Artikel erschienen in Swiss IT Magazine 2025/09

     

Einleitung: Der Reiz des Vibe Coding

Ich gebe es zu – Vibe Coding macht Spaß! VSCode öffnen, Programmiersprache wählen, in den Kommentaren beschreiben, was du willst – und noch während du tippst, generiert «es» den Code für die Lösung des Problems.

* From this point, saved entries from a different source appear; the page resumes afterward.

Lemma consistent_arc_invariant s arc : consistent s → arc_invariant s arc.
Proof.
  intros [Hreg [Heb Hbe Hnd]].
  assert (∀ n, in_bucket n arc s →
               ∃ t, endpoint_dic_ s !! arc = Some (n, t)) as Hsrc.
  { intros n (b & t & Hb & Hin). eauto. }
  split_and!; [apply (arcs_indexed s Hreg)| |done|].
  - split.
    + intros [[f t] Hft]. exists f. split.
      * destruct (Heb _ _ _ Hft) as (b & Hb & Hin). by exists b, t.
      * intros n' [t' Hn']%Hsrc. congruence.
    + intros (n & [t Hn]%Hsrc & _). eauto.
  - intros n b Hb.
    destruct (endpoint_dic_ s !! arc) as [[f t]|] eqn:Hft.
    + apply (filter_at_most_one _ _ (t, arc)); [eauto|].
      intros [t' a'] Hin Ha. simpl in Ha. subst a'.
      specialize (Hbe _ _ _ _ Hb Hin). congruence.
    + assert (filter (λ e : N * N, e.2 = arc) b = []) as ->; [|simpl; lia].
      destruct (filter _ b) as [|[t' a'] l'] eqn:Hf; [done|].
      assert ((t', a') ∈ filter (λ e : N * N, e.2 = arc) b)
        as [Ha Hin]%list_elem_of_filter by (rewrite Hf; set_solver).
      simpl in Ha. subst a'. specialize (Hbe _ _ _ _ Hb Hin). congruence.
Qed.

(** C1, as the code has it.  After a sequence of successful calls from
    the empty graph in which every [add_arc] is given an arc that is not
    in the arc list and every [add_node] is given a node whose bucket is
    missing or empty, every arc is in the arc list iff it is in the
    endpoint index iff it is in exactly one bucket, which is the bucket
    of its indexed source. *)
Theorem arc_structures_agree ops s :
  run ops empty_graph = Some s →
  each_step disciplined ops empty_graph = true →
  ∀ arc, arc_invariant s arc.
Proof.
  intros Hrun Hdisc arc. apply consistent_arc_invariant.
  by apply (run_consistent ops empty_graph s consistent_empty).
Qed.

Lemma arc_structures_agree_witness : arc_invariant chain_before_removal 11%N.
Proof.
  apply (arc_structures_agree (take 5 chain_ops) chain_before_removal);
    vm_compute; reflexivity.
Defined.

(** C1 as stated fails: registering a node a second time empties its
    bucket, so the arc that leaves it stays in the arc list and in the
    endpoint index but is in no bucket. *)
Lemma arc_structures_disagree :
  run [Add_node 1; Add_arc 7 1 2; Add_node 1]%N empty_graph =
    Some (mk_adjacency_list [1; 1]%N [7]%N {[ 7%N := (1, 2)%N ]}
            {[ 1%N := [] ]}) ∧
  ¬ arc_invariant
      (mk_adjacency_list [1; 1]%N [7]%N {[ 7%N := (1, 2)%N ]}
         {[ 1%N := [] ]}) 7%N.
Proof.
  split; [vm_compute; reflexivity|].
  intros (_ & [Hone _] & _). simpl in Hone.
  destruct Hone as (n & (b & t & Hb & Hin) & _).
  { rewrite lookup_singleton_eq. by eexists. }
  simpl in Hb. apply lookup_singleton_Some in Hb as [_ <-].
  by apply elem_of_nil in Hin.
Qed.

Funktioniert prima – meistens. Wenn es nicht funktioniert, wird es interessant… Die alte Regel gilt immer noch: Meinen eigenen Code von vor drei Jahren wieder verstehen – machbar; den Code des Kollegen verstehen – schwierig; generierten Code verstehen – viel Glück!

Rückblick: Die Rolle der IT-Architektur

Während meiner gesamten beruflichen Laufbahn haben mich stets die nichtfunktionalen Anforderungen (NFA) – also Aspekte wie Sicherheit, Laufzeitverhalten oder Skalierbarkeit – mehr interessiert als die eigentliche Geschäftslogik. Als IT-Architekt habe ich mich deshalb der Herausforderung gewidmet, die Anwendungsentwicklung so zu beeinflussen, dass nicht nur der Geschäftszweck erreicht wird, sondern dies auch unter Einhaltung interner oder externer Vorgaben geschieht. Eine anspruchsvolle, aber wenig populäre Aufgabe – vergleichbar mit dem Pfiff des Schiedsrichters nach einem Tor aus abseitsverdächtiger Position.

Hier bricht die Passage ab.